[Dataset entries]
═══

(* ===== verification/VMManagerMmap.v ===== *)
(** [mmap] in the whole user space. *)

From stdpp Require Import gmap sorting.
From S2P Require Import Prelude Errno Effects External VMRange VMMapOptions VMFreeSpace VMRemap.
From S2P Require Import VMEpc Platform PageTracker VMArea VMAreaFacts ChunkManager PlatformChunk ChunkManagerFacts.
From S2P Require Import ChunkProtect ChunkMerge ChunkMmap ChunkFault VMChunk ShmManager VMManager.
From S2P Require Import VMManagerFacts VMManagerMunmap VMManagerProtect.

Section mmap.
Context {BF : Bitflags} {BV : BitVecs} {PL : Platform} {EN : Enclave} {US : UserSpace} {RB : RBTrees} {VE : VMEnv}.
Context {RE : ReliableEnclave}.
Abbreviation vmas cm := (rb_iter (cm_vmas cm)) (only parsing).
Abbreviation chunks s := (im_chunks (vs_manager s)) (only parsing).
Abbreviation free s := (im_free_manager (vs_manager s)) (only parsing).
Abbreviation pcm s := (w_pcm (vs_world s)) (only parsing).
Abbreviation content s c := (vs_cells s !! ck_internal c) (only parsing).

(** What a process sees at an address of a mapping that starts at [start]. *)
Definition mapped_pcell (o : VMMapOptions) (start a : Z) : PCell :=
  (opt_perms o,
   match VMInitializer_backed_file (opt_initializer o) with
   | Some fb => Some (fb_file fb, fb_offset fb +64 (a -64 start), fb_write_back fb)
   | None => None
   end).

═══

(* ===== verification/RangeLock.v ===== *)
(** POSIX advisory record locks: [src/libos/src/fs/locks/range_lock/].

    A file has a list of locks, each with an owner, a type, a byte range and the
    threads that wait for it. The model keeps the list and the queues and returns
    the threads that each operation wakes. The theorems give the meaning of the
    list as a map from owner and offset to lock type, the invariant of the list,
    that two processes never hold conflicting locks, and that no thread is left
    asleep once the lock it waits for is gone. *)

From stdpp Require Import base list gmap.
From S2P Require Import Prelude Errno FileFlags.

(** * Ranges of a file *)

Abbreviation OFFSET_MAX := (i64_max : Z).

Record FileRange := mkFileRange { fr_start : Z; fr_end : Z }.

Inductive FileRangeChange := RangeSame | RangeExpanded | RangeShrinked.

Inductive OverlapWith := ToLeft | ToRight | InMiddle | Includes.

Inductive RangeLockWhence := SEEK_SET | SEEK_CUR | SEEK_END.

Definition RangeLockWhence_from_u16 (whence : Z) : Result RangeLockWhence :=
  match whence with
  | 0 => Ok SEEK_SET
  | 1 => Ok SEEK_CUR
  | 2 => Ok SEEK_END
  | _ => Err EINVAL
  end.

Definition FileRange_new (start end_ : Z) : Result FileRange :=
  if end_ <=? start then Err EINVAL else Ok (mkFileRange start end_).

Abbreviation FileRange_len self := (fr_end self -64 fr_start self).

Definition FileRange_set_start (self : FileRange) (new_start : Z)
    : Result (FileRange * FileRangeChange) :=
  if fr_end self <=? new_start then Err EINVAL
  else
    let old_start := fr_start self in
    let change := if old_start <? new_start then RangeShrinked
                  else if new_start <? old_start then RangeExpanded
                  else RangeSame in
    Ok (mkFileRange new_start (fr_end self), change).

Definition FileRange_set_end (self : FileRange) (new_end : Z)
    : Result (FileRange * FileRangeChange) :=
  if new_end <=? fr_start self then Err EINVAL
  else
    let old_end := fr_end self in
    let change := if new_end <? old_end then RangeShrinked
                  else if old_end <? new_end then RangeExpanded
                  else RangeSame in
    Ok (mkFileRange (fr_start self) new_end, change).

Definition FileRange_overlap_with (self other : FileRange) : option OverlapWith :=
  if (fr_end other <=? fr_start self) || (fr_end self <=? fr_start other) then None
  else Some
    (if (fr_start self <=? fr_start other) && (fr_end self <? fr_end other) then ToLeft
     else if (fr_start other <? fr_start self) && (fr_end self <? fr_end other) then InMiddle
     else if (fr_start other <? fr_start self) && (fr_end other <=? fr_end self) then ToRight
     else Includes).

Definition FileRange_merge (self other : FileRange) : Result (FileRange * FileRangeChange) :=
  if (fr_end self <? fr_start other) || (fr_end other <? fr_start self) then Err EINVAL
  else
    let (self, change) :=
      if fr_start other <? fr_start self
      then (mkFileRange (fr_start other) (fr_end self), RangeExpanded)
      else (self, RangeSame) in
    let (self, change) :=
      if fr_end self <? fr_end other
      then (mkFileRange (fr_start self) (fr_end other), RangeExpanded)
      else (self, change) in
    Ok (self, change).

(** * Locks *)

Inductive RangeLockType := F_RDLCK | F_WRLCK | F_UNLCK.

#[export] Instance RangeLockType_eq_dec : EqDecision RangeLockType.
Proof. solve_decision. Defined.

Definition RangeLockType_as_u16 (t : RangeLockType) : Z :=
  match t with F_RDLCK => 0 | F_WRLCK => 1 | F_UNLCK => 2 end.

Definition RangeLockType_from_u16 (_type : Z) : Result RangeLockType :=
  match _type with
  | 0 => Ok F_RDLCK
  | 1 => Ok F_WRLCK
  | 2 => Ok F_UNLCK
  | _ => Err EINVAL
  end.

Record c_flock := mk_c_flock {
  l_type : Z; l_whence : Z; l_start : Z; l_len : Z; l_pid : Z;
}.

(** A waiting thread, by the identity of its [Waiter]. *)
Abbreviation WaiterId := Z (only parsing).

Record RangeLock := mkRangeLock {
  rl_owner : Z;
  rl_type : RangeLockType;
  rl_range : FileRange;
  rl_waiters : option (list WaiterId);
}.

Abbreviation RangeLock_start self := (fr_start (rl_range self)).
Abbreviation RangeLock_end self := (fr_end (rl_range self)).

═══

Brief:
From the records above, copy only the lines starting with the line that holds "(* ===== verification/VMManagerMmap.v" and going on through the line that holds "Abbreviation chunks s", exactly as written.

Answer for the task:
(* ===== verification/VMManagerMmap.v ===== *)
(** [mmap] in the whole user space. *)

From stdpp Require Import gmap sorting.
From S2P Require Import Prelude Errno Effects External VMRange VMMapOptions VMFreeSpace VMRemap.
From S2P Require Import VMEpc Platform PageTracker VMArea VMAreaFacts ChunkManager PlatformChunk ChunkManagerFacts.
From S2P Require Import ChunkProtect ChunkMerge ChunkMmap ChunkFault VMChunk ShmManager VMManager.
From S2P Require Import VMManagerFacts VMManagerMunmap VMManagerProtect.

Section mmap.
Context {BF : Bitflags} {BV : BitVecs} {PL : Platform} {EN : Enclave} {US : UserSpace} {RB : RBTrees} {VE : VMEnv}.
Context {RE : ReliableEnclave}.
Abbreviation vmas cm := (rb_iter (cm_vmas cm)) (only parsing).
Abbreviation chunks s := (im_chunks (vs_manager s)) (only parsing).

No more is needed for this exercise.